[AIM OF THE EXERCISE]: The answer must consist of each line below that holds the word "JavaScript", copied as it stands.
---------------
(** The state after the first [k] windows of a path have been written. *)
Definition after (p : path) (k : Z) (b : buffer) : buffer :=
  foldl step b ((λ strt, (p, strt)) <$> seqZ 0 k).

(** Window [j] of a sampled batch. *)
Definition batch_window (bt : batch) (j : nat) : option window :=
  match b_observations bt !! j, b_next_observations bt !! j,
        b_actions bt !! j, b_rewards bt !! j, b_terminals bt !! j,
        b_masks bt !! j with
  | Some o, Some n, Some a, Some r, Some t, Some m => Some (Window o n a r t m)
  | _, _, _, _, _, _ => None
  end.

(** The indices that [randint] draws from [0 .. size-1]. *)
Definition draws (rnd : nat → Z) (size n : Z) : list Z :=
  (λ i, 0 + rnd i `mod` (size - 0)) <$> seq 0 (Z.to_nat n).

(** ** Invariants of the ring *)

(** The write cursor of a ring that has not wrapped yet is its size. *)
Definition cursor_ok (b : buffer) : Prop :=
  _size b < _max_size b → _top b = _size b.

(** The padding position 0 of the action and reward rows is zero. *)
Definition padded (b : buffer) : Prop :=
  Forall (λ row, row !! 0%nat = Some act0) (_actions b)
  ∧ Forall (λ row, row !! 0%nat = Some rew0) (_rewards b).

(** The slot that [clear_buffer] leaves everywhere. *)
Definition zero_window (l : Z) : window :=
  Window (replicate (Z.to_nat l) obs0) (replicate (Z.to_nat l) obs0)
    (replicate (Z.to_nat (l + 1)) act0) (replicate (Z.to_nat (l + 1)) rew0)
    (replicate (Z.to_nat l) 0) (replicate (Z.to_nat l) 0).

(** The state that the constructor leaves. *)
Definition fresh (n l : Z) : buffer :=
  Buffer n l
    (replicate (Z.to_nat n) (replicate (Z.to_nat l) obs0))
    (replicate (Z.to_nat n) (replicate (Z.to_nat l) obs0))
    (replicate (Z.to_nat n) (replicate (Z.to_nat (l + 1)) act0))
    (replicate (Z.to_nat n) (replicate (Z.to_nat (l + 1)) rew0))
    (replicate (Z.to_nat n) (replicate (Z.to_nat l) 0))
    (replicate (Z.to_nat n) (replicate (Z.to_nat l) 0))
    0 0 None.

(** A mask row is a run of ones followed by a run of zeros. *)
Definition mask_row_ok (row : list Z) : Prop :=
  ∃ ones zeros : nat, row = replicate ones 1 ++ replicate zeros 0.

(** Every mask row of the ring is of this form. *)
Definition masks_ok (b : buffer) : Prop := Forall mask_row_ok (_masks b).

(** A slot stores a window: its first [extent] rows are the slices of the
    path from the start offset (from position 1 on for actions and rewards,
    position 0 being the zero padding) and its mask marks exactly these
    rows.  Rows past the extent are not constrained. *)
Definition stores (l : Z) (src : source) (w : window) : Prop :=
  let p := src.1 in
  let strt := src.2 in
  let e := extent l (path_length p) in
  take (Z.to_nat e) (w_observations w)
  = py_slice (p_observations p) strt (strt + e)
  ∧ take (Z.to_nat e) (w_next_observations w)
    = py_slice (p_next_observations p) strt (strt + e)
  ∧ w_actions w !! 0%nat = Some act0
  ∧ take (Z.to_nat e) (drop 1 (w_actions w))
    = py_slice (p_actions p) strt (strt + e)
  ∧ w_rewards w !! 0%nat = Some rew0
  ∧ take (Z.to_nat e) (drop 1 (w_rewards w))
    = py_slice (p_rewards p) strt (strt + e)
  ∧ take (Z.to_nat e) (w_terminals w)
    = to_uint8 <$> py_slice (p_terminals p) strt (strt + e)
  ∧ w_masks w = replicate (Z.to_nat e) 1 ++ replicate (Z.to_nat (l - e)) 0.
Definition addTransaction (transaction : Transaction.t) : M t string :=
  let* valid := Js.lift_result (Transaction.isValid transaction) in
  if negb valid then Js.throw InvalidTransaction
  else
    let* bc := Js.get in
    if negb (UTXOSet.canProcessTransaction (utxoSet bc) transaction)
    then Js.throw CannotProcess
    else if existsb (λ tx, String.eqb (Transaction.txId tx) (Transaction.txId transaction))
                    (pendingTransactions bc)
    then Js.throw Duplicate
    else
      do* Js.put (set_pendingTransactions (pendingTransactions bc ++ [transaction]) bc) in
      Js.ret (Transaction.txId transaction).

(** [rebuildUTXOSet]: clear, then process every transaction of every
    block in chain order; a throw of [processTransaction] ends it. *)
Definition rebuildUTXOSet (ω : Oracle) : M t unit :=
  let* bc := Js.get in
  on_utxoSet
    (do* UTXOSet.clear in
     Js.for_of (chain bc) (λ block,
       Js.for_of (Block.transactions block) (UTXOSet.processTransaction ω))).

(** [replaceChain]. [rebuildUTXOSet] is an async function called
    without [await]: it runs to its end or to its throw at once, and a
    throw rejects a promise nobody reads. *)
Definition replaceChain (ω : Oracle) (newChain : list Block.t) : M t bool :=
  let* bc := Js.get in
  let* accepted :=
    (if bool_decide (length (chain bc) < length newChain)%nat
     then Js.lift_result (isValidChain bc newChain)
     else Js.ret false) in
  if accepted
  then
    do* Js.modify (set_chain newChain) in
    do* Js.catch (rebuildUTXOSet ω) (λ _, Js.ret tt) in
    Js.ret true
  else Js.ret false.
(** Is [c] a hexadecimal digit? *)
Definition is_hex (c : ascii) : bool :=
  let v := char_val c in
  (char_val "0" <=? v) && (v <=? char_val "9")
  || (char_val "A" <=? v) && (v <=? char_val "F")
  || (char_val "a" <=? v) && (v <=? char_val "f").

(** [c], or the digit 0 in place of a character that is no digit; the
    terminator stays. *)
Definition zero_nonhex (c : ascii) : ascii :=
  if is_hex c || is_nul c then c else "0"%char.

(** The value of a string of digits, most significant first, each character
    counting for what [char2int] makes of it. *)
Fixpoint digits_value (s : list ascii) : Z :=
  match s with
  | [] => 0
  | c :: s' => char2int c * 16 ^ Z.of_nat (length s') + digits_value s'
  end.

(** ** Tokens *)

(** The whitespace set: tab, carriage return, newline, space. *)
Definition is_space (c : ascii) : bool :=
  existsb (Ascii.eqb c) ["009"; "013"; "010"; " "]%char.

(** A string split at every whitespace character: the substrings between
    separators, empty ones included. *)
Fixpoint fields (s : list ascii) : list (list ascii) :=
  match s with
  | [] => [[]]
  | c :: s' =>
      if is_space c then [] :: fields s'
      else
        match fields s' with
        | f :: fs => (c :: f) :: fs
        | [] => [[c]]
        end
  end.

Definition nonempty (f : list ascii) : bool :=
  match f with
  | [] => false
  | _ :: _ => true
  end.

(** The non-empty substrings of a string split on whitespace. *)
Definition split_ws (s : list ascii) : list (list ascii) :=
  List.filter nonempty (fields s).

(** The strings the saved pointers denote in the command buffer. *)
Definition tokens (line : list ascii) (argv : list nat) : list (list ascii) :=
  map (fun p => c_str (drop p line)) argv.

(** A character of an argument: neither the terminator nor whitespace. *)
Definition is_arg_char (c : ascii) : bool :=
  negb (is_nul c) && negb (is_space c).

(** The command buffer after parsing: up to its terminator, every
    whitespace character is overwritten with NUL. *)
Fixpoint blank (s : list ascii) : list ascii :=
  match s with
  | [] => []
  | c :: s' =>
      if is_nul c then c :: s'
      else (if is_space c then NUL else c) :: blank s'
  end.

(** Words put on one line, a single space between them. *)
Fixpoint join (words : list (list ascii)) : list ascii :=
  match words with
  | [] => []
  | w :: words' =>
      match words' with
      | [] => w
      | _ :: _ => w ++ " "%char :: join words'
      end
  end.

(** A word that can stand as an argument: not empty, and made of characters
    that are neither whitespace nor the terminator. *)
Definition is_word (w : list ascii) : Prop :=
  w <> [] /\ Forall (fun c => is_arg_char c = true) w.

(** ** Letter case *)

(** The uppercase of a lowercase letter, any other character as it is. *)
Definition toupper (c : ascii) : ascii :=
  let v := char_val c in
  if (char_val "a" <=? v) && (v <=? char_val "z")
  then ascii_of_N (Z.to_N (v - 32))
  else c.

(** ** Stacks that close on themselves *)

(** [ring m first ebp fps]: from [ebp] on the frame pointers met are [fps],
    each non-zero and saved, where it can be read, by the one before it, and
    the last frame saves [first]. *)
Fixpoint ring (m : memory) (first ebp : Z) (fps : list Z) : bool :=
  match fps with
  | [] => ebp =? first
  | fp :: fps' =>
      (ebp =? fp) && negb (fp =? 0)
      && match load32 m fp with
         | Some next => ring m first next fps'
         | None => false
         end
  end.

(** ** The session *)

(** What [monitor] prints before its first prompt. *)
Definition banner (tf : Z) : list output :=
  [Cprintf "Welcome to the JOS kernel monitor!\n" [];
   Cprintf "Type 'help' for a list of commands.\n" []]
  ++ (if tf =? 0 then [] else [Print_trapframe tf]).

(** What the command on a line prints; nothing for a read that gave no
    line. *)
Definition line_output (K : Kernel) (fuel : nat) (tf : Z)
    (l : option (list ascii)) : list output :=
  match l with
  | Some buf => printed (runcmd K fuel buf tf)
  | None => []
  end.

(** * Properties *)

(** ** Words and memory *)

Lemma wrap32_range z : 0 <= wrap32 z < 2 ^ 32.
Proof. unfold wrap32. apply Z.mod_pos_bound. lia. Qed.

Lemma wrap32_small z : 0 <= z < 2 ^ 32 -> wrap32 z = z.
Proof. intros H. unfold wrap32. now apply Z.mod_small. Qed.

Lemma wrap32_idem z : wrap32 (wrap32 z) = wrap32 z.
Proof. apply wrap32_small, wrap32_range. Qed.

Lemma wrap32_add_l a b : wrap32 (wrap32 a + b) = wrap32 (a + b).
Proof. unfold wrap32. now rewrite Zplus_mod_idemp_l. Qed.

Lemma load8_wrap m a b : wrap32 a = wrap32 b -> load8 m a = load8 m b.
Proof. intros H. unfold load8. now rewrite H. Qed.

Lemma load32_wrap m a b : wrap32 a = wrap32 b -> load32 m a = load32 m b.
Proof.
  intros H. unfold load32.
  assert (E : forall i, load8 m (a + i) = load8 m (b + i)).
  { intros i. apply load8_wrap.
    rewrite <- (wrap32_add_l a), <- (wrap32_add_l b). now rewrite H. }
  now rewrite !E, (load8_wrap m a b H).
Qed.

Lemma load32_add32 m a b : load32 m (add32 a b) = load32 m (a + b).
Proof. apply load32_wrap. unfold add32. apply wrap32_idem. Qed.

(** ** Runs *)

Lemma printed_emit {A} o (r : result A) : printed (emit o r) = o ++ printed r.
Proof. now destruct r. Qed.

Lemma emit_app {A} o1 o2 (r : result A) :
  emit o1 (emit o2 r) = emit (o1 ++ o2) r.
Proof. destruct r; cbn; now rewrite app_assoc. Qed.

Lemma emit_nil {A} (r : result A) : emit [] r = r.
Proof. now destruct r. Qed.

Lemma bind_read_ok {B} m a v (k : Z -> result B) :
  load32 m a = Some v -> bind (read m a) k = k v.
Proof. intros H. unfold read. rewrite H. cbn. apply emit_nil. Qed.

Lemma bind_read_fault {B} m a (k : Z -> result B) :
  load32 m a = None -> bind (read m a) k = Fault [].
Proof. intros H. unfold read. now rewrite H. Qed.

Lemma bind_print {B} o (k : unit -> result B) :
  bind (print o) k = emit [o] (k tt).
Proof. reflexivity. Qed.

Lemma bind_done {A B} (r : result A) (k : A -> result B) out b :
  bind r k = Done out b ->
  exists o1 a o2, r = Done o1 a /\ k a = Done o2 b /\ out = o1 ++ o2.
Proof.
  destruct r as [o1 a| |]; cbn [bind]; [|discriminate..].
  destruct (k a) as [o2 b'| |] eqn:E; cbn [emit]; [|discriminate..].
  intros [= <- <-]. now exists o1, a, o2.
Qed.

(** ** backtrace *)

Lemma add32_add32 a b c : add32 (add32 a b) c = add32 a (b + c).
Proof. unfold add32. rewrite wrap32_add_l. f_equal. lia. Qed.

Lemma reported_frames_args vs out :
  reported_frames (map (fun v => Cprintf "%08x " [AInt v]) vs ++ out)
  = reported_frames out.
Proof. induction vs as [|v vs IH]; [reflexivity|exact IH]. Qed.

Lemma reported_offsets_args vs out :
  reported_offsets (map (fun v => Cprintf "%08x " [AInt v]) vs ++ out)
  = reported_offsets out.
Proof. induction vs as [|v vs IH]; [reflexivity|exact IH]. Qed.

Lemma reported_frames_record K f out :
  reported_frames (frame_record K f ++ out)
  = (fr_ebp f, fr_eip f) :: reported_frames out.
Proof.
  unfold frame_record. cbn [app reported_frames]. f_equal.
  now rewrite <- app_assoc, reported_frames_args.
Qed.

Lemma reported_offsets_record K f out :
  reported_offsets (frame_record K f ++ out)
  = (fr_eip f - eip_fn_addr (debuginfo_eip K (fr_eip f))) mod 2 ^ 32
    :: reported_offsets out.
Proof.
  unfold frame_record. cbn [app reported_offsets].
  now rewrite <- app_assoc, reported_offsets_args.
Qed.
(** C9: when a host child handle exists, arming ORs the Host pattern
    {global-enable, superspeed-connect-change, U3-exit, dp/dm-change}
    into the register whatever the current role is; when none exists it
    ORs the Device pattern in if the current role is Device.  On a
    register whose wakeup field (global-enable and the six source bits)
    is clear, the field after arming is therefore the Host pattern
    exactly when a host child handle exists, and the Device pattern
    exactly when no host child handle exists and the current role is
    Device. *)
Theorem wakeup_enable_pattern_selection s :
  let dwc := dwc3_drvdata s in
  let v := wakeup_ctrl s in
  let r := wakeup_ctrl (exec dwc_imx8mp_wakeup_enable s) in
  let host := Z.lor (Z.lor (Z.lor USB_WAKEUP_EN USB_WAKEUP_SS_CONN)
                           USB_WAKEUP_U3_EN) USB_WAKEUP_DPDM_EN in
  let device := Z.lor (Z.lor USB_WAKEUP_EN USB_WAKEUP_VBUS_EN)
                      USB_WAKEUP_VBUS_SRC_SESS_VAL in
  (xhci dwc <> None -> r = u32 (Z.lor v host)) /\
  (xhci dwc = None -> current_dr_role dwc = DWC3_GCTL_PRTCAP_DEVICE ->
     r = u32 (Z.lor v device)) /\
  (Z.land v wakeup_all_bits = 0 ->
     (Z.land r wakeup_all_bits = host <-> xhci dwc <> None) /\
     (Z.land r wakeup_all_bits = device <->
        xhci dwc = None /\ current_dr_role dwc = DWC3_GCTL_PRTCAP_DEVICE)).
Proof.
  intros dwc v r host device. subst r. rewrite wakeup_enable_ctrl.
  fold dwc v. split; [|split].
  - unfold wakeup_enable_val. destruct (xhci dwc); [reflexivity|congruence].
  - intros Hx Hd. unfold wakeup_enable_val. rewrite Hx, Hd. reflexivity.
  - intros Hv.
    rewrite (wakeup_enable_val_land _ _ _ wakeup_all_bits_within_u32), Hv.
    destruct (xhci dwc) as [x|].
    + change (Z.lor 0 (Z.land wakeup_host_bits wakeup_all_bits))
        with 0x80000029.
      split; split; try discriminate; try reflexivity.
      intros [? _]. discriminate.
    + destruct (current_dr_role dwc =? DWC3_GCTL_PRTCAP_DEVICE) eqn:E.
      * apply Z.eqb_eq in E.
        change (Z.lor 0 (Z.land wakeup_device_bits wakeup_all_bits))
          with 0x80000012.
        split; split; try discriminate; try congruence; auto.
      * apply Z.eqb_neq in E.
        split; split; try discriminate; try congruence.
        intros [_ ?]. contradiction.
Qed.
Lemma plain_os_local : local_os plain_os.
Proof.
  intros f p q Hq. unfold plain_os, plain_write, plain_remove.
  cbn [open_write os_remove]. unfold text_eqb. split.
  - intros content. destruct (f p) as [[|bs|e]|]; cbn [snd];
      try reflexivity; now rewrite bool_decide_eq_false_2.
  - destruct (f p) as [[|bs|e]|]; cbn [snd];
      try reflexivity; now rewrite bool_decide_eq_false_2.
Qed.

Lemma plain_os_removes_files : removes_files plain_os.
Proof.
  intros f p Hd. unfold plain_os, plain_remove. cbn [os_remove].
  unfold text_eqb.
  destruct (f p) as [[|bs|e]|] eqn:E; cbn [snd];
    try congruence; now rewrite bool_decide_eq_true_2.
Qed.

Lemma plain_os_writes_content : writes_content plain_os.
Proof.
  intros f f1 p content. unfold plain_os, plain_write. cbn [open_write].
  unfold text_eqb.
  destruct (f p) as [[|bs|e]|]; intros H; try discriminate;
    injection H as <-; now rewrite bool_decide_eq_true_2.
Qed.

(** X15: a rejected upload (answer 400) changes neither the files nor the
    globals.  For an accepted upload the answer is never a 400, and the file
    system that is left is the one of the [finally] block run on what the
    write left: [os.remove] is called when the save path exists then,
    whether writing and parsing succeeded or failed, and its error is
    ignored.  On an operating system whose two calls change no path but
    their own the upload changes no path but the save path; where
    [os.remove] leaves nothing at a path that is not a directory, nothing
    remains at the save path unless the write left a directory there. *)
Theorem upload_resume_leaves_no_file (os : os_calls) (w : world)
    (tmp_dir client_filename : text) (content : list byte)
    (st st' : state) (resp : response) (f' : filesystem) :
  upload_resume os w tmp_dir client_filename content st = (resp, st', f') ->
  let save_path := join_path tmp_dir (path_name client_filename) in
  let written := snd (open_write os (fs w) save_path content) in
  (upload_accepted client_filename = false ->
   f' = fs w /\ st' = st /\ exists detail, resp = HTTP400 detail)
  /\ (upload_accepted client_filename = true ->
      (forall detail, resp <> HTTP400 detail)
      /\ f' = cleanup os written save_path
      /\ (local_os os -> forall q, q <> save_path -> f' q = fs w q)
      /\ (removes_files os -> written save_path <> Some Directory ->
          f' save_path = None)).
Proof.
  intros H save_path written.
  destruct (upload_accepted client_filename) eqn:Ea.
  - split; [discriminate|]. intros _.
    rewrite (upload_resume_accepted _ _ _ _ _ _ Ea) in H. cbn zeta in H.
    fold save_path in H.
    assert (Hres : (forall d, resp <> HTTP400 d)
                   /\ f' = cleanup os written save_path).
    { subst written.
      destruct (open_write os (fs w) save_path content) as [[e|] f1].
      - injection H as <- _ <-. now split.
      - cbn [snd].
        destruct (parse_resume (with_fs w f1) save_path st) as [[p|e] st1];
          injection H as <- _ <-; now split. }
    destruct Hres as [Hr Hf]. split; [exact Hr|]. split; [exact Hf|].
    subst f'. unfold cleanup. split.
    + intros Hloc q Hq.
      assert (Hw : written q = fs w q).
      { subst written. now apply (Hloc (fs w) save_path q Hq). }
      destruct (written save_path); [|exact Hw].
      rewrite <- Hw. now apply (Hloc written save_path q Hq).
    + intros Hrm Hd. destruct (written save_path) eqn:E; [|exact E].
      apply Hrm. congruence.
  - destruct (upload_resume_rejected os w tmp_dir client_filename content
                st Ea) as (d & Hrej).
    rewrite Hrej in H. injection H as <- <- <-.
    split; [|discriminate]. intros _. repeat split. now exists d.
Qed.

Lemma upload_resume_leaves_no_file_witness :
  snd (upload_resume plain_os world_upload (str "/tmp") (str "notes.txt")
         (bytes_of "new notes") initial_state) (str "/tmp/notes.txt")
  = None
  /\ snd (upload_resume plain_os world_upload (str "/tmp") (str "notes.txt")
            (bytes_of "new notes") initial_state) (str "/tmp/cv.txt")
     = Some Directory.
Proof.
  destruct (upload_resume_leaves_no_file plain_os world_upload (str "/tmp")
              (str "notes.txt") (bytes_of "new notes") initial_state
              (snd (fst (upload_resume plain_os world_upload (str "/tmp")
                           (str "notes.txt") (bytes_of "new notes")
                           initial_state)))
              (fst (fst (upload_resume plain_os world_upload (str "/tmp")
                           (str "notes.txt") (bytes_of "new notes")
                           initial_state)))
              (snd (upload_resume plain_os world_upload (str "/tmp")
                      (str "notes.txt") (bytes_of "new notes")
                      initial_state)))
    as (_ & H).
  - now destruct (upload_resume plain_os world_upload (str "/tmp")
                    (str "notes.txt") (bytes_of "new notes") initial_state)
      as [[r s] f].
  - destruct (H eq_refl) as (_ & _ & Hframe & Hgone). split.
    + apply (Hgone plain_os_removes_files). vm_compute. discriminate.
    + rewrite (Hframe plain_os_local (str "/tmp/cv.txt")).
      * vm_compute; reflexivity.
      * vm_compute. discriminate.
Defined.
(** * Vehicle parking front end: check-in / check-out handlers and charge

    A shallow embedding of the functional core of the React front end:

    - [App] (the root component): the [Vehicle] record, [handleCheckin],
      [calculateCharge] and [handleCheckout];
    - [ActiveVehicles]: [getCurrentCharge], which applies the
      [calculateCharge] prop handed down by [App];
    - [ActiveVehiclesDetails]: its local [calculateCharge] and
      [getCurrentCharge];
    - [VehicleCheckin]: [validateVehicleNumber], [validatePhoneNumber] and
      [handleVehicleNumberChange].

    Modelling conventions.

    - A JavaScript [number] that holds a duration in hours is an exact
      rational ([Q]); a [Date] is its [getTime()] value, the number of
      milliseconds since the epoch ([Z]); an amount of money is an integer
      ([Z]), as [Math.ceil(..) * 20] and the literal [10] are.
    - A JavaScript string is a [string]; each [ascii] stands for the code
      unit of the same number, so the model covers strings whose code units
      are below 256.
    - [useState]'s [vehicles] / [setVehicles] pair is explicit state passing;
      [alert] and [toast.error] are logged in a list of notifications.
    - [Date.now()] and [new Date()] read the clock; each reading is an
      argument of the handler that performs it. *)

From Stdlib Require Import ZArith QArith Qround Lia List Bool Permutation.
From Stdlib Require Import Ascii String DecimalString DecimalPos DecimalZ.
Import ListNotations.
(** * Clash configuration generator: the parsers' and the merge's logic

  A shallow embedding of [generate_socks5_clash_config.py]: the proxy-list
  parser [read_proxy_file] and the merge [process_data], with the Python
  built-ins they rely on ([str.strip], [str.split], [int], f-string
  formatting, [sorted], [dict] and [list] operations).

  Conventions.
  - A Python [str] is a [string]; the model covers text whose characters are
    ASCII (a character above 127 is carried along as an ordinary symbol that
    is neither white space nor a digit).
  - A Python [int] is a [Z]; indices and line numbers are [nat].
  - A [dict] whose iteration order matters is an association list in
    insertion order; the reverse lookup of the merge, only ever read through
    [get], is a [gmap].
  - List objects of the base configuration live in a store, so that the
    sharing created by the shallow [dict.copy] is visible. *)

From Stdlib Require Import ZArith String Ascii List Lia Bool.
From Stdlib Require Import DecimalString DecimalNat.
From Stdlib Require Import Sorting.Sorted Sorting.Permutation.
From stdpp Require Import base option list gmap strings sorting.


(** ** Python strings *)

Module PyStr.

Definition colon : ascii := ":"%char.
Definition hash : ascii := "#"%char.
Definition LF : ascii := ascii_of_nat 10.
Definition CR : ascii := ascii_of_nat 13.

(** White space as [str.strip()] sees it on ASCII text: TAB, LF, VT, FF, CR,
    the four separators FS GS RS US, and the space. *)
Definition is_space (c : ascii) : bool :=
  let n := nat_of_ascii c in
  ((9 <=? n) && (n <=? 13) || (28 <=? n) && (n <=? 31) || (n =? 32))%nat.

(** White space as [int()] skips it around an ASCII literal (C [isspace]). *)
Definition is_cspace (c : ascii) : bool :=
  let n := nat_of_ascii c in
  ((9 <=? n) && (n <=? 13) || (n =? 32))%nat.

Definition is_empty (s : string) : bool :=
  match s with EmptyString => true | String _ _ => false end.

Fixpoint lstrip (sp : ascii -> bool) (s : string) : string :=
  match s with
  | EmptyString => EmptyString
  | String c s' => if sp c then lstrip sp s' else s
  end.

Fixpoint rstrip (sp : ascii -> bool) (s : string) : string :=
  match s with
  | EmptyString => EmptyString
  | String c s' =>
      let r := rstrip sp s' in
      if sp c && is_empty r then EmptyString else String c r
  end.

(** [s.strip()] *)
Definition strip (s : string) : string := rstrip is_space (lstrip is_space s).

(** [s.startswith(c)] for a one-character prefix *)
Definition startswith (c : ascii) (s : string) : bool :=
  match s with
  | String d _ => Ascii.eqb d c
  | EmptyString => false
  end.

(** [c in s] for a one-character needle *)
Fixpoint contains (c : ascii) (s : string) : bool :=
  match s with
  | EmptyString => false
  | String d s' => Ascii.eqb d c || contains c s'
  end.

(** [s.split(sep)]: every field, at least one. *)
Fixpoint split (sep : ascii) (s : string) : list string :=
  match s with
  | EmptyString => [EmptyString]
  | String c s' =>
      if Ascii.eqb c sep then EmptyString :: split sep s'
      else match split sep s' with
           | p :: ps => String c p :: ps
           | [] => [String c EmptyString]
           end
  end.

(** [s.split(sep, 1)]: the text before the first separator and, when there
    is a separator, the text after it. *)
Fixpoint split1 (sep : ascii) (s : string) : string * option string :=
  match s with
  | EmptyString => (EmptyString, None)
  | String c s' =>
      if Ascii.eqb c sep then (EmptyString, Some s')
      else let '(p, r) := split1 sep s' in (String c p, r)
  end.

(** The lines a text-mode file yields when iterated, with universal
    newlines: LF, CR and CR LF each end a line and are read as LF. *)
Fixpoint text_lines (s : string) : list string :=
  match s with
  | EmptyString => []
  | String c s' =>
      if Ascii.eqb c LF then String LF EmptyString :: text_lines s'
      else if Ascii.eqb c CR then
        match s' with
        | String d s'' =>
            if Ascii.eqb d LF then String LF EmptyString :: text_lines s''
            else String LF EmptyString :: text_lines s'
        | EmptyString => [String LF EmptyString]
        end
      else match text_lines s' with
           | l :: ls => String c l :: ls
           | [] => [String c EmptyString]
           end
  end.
---------------
[RESULT OF THE EXERCISE]:
    - A JavaScript [number] that holds a duration in hours is an exact
    - A JavaScript string is a [string]; each [ascii] stands for the code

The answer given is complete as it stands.